Task details
Output exactly, with nothing added, the entries from the first line through the line with "From stdpp Require".

[Excerpted data Boundary: Start]

(** * A per-subject link directory served over REST (server.js)

    The server keeps, for each of five fixed subjects, a list of titled
    links.  It persists them either in a MongoDB collection through the
    Mongoose model [Link] (when [MONGODB_URI] is set) or in the JSON file
    [data.json] (otherwise).  This development embeds the four route
    handlers together with the helpers they call, and states the properties
    of the link service over that embedding.

    Conventions of the embedding:
    - Requests are served one at a time: a handler is a function from the
      store before the request to the response and the store after it.
      Storage is reliable: a read returns what was last written.
    - [data.json] is read as an object from keys to entries [{ name, links }]
      whose [links], when present, is an array of link records; an entry, its
      [links] and the [_id] of a link may each be missing, as the handlers
      provide for ([data[key]?.links || []], [l._id || '']).
    - A request body is a value as [JSON.parse] yields it, infinities and
      negative zero included.  The values of a link record, in [data.json]
      and in a response, are values as [JSON.stringify] writes them: whatever
      the server stores or sends goes through it.  A [data.json] edited by
      hand to hold a number literal that overflows, or [-0], is outside the
      model.
    - What a handler reads from its surroundings (the clock, the identifier
      generated for a new document) is passed to it as an [env].
    - What the libraries decide (URL parsing, Mongoose's casts) is a parameter
      of the model, the class [Platform].
    - Looking a request key up in the object literal [SUBJECTS] follows the
      prototype chain, as JavaScript does. *)

From Stdlib Require Import ZArith String Ascii List Lia Sorted.
From stdpp Require Import base option list sorting strings gmap.
(** [url.QueryUnescape(s)]: [%XX] becomes the byte XX and [+] a space; a
    [%] not followed by two hexadecimal digits is an error ([None]). *)
Fixpoint QueryUnescape (s : string) : option string :=
  match s with
  | EmptyString => Some ""
  | String c s' =>
      if Ascii.eqb c "%" then
        match s' with
        | String h (String l rest) =>
            if ishex h && ishex l
            then option_map (String (ascii_of_nat (unhex h * 16 + unhex l)))
                            (QueryUnescape rest)
            else None
        | _ => None
        end
      else if Ascii.eqb c "+" then option_map (String " ") (QueryUnescape s')
      else option_map (String c) (QueryUnescape s')
  end.

(** One round of the loop of [url.parseQuery] on the text [key] cut off
    before the next [&]: a pair with a semicolon, an empty pair or a pair
    that does not unescape is skipped. *)
Definition parsePair (m : gmap string (list string)) (key : string)
  : gmap string (list string) :=
  if Strings.Contains key ";" then m
  else if String.eqb key "" then m
  else
    let '(key, value, _) := Strings.Cut key "=" in
    match QueryUnescape key with
    | None => m
    | Some key =>
        match QueryUnescape value with
        | None => m
        | Some value => <[key := (default [] (m !! key) ++ [value])%list]> m
        end
    end.

(** [url.ParseQuery(query)], errors dropped as [URL.Query] does. *)
Definition ParseQuery (query : string) : gmap string (list string) :=
  fold_left parsePair (Strings.Split query "&") ∅.

(** [Values.Get(key)]: the first value of [key], or the empty string. *)
Definition Get (m : gmap string (list string)) (key : string) : string :=
  match m !! key with
  | Some (v :: _) => v
  | _ => ""
  end.

(** The raw query of a request for the URL reference [ref], as [url.Parse]
    splits it: the fragment after the first [#] is dropped, the query is
    what follows the first [?]. *)
Definition RawQuery (ref : string) : string :=
  let '(rest, _, _) := Strings.Cut ref "#" in
  let '(_, query, _) := Strings.Cut rest "?" in
  query.

(** [stringContainsCTLByte(s)]: a byte below 0x20 or the byte 0x7f. *)
Definition isCTL (c : ascii) : bool :=
  ((nat_of_ascii c <? 32) || (nat_of_ascii c =? 127))%nat.

Fixpoint stringContainsCTLByte (s : string) : bool :=
  match s with
  | EmptyString => false
  | String c s' => isCTL c || stringContainsCTLByte s'
  end.
(** With a positive check interval the call always returns, and after no
    more attempts than the check interval fits into the time that is left
    before [ExpiresAt], plus one. *)
Theorem poller_terminates l dv w fuel :
  heap w !! l = Some dv →
  0 < CheckInterval dv →
  (Z.to_nat ((ExpiresAt dv - now w) / CheckInterval dv) < fuel)%nat →
  ∃ r w',
    run fuel (Some l) w = Some (Returned r w')
    ∧ (polls (trace w')
       ≤ polls (trace w)
         + Z.to_nat ((ExpiresAt dv - now w) / CheckInterval dv) + 1)%nat.
Proof.
  intros Hl Hd Hf.
  assert (Hex : ∃ o, run fuel (Some l) w = Some o).
  { revert w Hl Hf. induction fuel as [|fuel IH]; intros w Hl Hf; [lia|].
    simpl. destruct (attempt_returns dv w) as (r & w1 & Ha & Hh & Hs & Hn & _).
    rewrite (poll_once_attempt _ _ _ _ _ Hl Ha).
    destruct (verdict dv r w1) as [r'|] eqn:Hv; [by eexists|].
    apply verdict_None in Hv as [_ Ht].
    apply IH; [by rewrite Hh|].
    assert (H1 : (ExpiresAt dv - now w1) / CheckInterval dv
                 ≤ (ExpiresAt dv - now w + -1 * CheckInterval dv)
                   / CheckInterval dv)
      by (apply Z.div_le_mono; lia).
    rewrite Z.div_add in H1 by lia.
    assert (H2 : 0 ≤ (ExpiresAt dv - now w1) / CheckInterval dv)
      by (apply Z.div_pos; lia).
    lia. }
  destruct Hex as [o Hrun].
  destruct (run_inv _ _ _ _ _ Hl Hrun)
    as (k & w1 & r1 & w2 & r' & _ & Hi & Ha & _ & ->).
  exists r', w2. split; [exact Hrun|].
  rewrite (attempt_polls _ _ _ _ Ha), (idle_polls _ _ _ _ Hi).
  destruct k as [|k]; [lia|].
  pose proof (idle_in_time _ _ _ _ Hi) as Ht.
  pose proof (idle_elapsed _ _ _ _ Hi) as He.
  assert (Hk : Z.of_nat (S k) ≤ (ExpiresAt dv - now w) / CheckInterval dv)
    by (apply Z.div_le_lower_bound; nia).
  lia.
Qed.
(** ** Highlighting and the inclusion decision *)

(** C10. Whatever substitution is used for highlighting, the run has the
    same outcome and reports the same scripts in the same order as with
    no highlighting at all; every reported script passed the test on its
    file name and extracted text as they were before any substitution. *)
Theorem highlighting_does_not_change_report
    (regex_sub : pattern -> str -> str) (argv : cmdline) (w : env) :
  fst (main_with regex_sub argv w init) = fst (main_with (fun _ t => t) argv w init)
  /\ matches (snd (main_with regex_sub argv w init)) =
     matches (snd (main_with (fun _ t => t) argv w init))
  /\ (forall args f,
        parse_args argv = Ok args ->
        In f (matches (snd (main_with regex_sub argv w init))) ->
        exists t, extract args w f = Ok t /\
                  _test_matching_keywords (keywords args) [f; t] = true).
Proof.
  rewrite !main_with_closed_form.
  destruct (parse_args argv) as [args|e] eqn:P.
  - rewrite !search_closed_form. simpl. split; [reflexivity|]. split; [reflexivity|].
    intros args' f [= <-] H. apply filter_In in H as [H A].
    destruct (processed_ok _ _ _ _ H) as [t Ht]. exists t. split; [exact Ht|].
    unfold accepted, text_of in A. now rewrite Ht in A.
  - split; [reflexivity|]. split; [reflexivity|]. intros args f [=].
Qed.

Lemma highlighting_does_not_change_report_witness :
  let argv := fast [lit "denoise"] in
  let args := {| keywords := [lit "denoise"]; search_parser := false |} in
  let f := lit "scil_denoise_image.py" in
  parse_args argv = Ok args
  /\ In f (matches (snd (main_with re_sub argv demo_env init)))
  /\ exists t, extract args demo_env f = Ok t /\
               _test_matching_keywords (keywords args) [f; t] = true.
Proof.
  split; [reflexivity|].
  assert (H : In (lit "scil_denoise_image.py")
                (matches (snd (main_with re_sub (fast [lit "denoise"]) demo_env init))))
    by (vm_compute; now left).
  split; [exact H|].
  exact (proj2 (proj2 (highlighting_does_not_change_report re_sub
                         (fast [lit "denoise"]) demo_env))
           {| keywords := [lit "denoise"]; search_parser := false |}
           (lit "scil_denoise_image.py") eq_refl H).
Defined.

(** ** Determinism *)

Lemma for_each_ext {A} (l : list A) (body1 body2 : A -> M unit) :
  (forall x, In x l -> forall st, body1 x st = body2 x st) ->
  forall st, for_each l body1 st = for_each l body2 st.
Proof.
  induction l as [|x l IH]; intros H st; simpl; [reflexivity|].
  unfold bind. rewrite (H x (or_introl eq_refl)).
  destruct (body2 x st) as [[[]|e] st']; [|reflexivity].
  apply IH. intros y Hy. apply H. now right.
Qed.

Lemma loop_body_env_ext (regex_sub : pattern -> str -> str) (args : Namespace)
    (kw_subs : list pattern) (w w' : env) (f : str) :
  extract args w f = extract args w' f ->
  forall st, loop_body regex_sub args kw_subs w f st =
             loop_body regex_sub args kw_subs w' f st.
Proof.
  intros E st. unfold loop_body. now rewrite E.
Qed.

Lemma search_env_ext (args : Namespace) (w w' : env) :
  Permutation (glob_py w) (glob_py w') ->
  (forall f, In f (glob_py w) -> extract args w f = extract args w' f) ->
  search args w init = search args w' init.
Proof.
  intros Hp He. unfold search, search_with, bind at 1 3.
  rewrite <- (sorted_permutation_invariant _ _ Hp).
  rewrite for_each_ext with
    (body2 := loop_body re_sub args (map re_compile (keywords args)) w');
    [reflexivity|].
  intros f Hf. apply loop_body_env_ext. apply He.
  eapply Permutation_in; [apply Permutation_sym, sorted_perm | exact Hf].
Qed.

(** C8, as stated: unchanged files are not enough in slow mode, where
    the output is made from what the help subprocesses print. *)
Lemma unchanged_files_do_not_fix_the_output :
  ~ (forall argv w w',
       glob_py w = glob_py w' ->
       (forall f, read_file w f = read_file w' f) ->
       (forall c, ast_parse w c = ast_parse w' c) ->
       stdout (snd (run argv w)) = stdout (snd (run argv w'))).
Proof.
  intros H.
  specialize (H (slow [lit "usage"]) demo_env narrow_env eq_refl
                (fun _ => eq_refl) (fun _ => eq_refl)).
  vm_compute in H. discriminate H.
Qed.

(** C8, amended. Two runs with the same command line over the same set
    of file names give the same outcome and the same output, in any
    enumeration order, when every script yields the same text in both:
    in fast mode, when the files read the same and parse the same; in
    slow mode, when the help subprocesses print the same. *)
Theorem same_inputs_same_output (argv : cmdline) (w w' : env) :
  Permutation (glob_py w) (glob_py w') ->
  (search_parser_given argv = false ->
   forall f, In f (glob_py w) ->
     read_file w f = read_file w' f /\
     forall c, read_file w f = Ok c -> ast_parse w c = ast_parse w' c) ->
  (search_parser_given argv = true ->
   forall f, In f (glob_py w) -> popen_help w f = popen_help w' f) ->
  run argv w = run argv w'.
Proof.
  intros Hp Hfast Hslow. unfold run, main. rewrite !main_with_closed_form.
  destruct (parse_args argv) as [args|e] eqn:P; [|reflexivity].
  assert (M : search_parser args = search_parser_given argv).
  { unfold parse_args in P. destruct (positionals argv); [discriminate|].
    now injection P as <-. }
  apply search_env_ext; [exact Hp|].
  intros f Hf. unfold extract, _get_docstring. rewrite M.
  destruct (search_parser_given argv).
  - now apply Hslow.
  - destruct (Hfast eq_refl f Hf) as [Hr Ha]. rewrite <- Hr.
    destruct (read_file w f) as [c|e]; [|reflexivity].
    now rewrite (Ha c eq_refl).
Qed.

Lemma same_inputs_same_output_witness :
  let argv := fast [lit "scil"] in
  let argv' := slow [lit "usage"] in
  let l := [lit "scil_a.py"; lit "scil_b.py"; lit "scil_denoise_image.py"] in
  (Permutation (glob_py demo_env) (glob_py narrow_env)
   /\ run argv demo_env = run argv narrow_env)
  /\ (Permutation (glob_py demo_env) (glob_py (with_listing demo_env l))
      /\ run argv' demo_env = run argv' (with_listing demo_env l)).
Proof.
  assert (P : Permutation (glob_py demo_env)
                [lit "scil_a.py"; lit "scil_b.py"; lit "scil_denoise_image.py"]).
  { exact (sorted_perm (glob_py demo_env)). }
  split; (split; [first [reflexivity | exact P]|]).
  - apply (same_inputs_same_output (fast [lit "scil"]) demo_env narrow_env).
    + reflexivity.
    + intros _ f _. split; [reflexivity | intros c _; reflexivity].
    + intros H. discriminate H.
  - apply (same_inputs_same_output (slow [lit "usage"]) demo_env
             (with_listing demo_env
                [lit "scil_a.py"; lit "scil_b.py"; lit "scil_denoise_image.py"])).
    + exact P.
    + intros H. discriminate H.
    + intros _ f _. reflexivity.
Defined.

(** ** The substitution pass *)

Lemma match_here_iff (kw s : str) :
  match_here kw s = true <-> ci_prefix kw s.
Proof.
  unfold ci_prefix. revert s; induction kw as [|a kw IH]; intros s; simpl.
  - split; [intros _ | reflexivity]. now exists [], s.
  - destruct s as [|b s].
    + split; [discriminate|].
      intros [m [rest [H1 H2]]]. destruct m; discriminate.
    + rewrite andb_true_iff, Ascii.eqb_eq, IH. split.
      * intros [Hc [m [rest [-> Hm]]]]. exists (b :: m), rest.
        split; [reflexivity|]. simpl. now rewrite Hc, Hm.
      * intros [[|c m] [rest [H1 H2]]]; [discriminate|].
        injection H1 as -> ->. injection H2 as Hc Hm.
        split; [now rewrite Hc | now exists m, rest].
Qed.

Lemma match_here_firstn (kw s : str) :
  match_here kw s = true ->
  str_lower (firstn (length kw) s) = str_lower kw
  /\ length (firstn (length kw) s) = length kw.
Proof.
  revert s; induction kw as [|a kw IH]; intros s; simpl; [auto|].
  destruct s as [|b s]; [discriminate|].
  rewrite andb_true_iff, Ascii.eqb_eq. intros [Hc H].
  destruct (IH s H) as [H1 H2]. simpl. now rewrite Hc, H1, H2.
Qed.

Lemma match_here_startswith (kw s : str) :
  match_here kw s = startswith (str_lower kw) (str_lower s).
Proof.
  revert s; induction kw as [|a kw IH]; intros [|b s]; simpl; auto.
  now rewrite IH.
Qed.

Lemma sub_loop_fuel (n m : nat) (kw s : str) :
  length s < n -> length s < m -> sub_loop n kw s = sub_loop m kw s.
Proof.
  revert m s; induction n as [|n IH]; intros m s Hn Hm; [lia|].
  destruct m as [|m]; [lia|]. cbn [sub_loop].
  destruct (match_here kw s).
  - apply (f_equal (app _)). destruct (firstn (length kw) s) as [|x m'] eqn:F.
    + destruct (skipn (length kw) s) as [|c r] eqn:K; [reflexivity|].
      apply (f_equal (cons c)). assert (L : length (skipn (length kw) s) = S (length r)) by now rewrite K.
      rewrite length_skipn in L. apply IH; lia.
    + assert (L : length (firstn (length kw) s) = S (length m')) by now rewrite F.
      rewrite length_firstn in L.
      apply IH; rewrite length_skipn; lia.
  - destruct s as [|c r]; [reflexivity|]. f_equal. simpl in *. apply IH; lia.
Qed.

(** The equations of the scan. *)

Lemma sub_loop_S (n : nat) (kw s : str) :
  sub_loop (S n) kw s =
  if match_here kw s then
    new_key (firstn (length kw) s) ++
    match firstn (length kw) s with
    | [] => match skipn (length kw) s with
            | [] => []
            | c :: r => c :: sub_loop n kw r
            end
    | _ :: _ => sub_loop n kw (skipn (length kw) s)
    end
  else
    match s with
    | [] => []
    | c :: r => c :: sub_loop n kw r
    end.
Proof. reflexivity. Qed.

[Excerpted data Boundary: End]

Answer
(** * A per-subject link directory served over REST (server.js)

    The server keeps, for each of five fixed subjects, a list of titled
    links.  It persists them either in a MongoDB collection through the
    Mongoose model [Link] (when [MONGODB_URI] is set) or in the JSON file
    [data.json] (otherwise).  This development embeds the four route
    handlers together with the helpers they call, and states the properties
    of the link service over that embedding.

    Conventions of the embedding:
    - Requests are served one at a time: a handler is a function from the
      store before the request to the response and the store after it.
      Storage is reliable: a read returns what was last written.
    - [data.json] is read as an object from keys to entries [{ name, links }]
      whose [links], when present, is an array of link records; an entry, its
      [links] and the [_id] of a link may each be missing, as the handlers
      provide for ([data[key]?.links || []], [l._id || '']).
    - A request body is a value as [JSON.parse] yields it, infinities and
      negative zero included.  The values of a link record, in [data.json]
      and in a response, are values as [JSON.stringify] writes them: whatever
      the server stores or sends goes through it.  A [data.json] edited by
      hand to hold a number literal that overflows, or [-0], is outside the
      model.
    - What a handler reads from its surroundings (the clock, the identifier
      generated for a new document) is passed to it as an [env].
    - What the libraries decide (URL parsing, Mongoose's casts) is a parameter
      of the model, the class [Platform].
    - Looking a request key up in the object literal [SUBJECTS] follows the
      prototype chain, as JavaScript does. *)

From Stdlib Require Import ZArith String Ascii List Lia Sorted.
From stdpp Require Import base option list sorting strings gmap.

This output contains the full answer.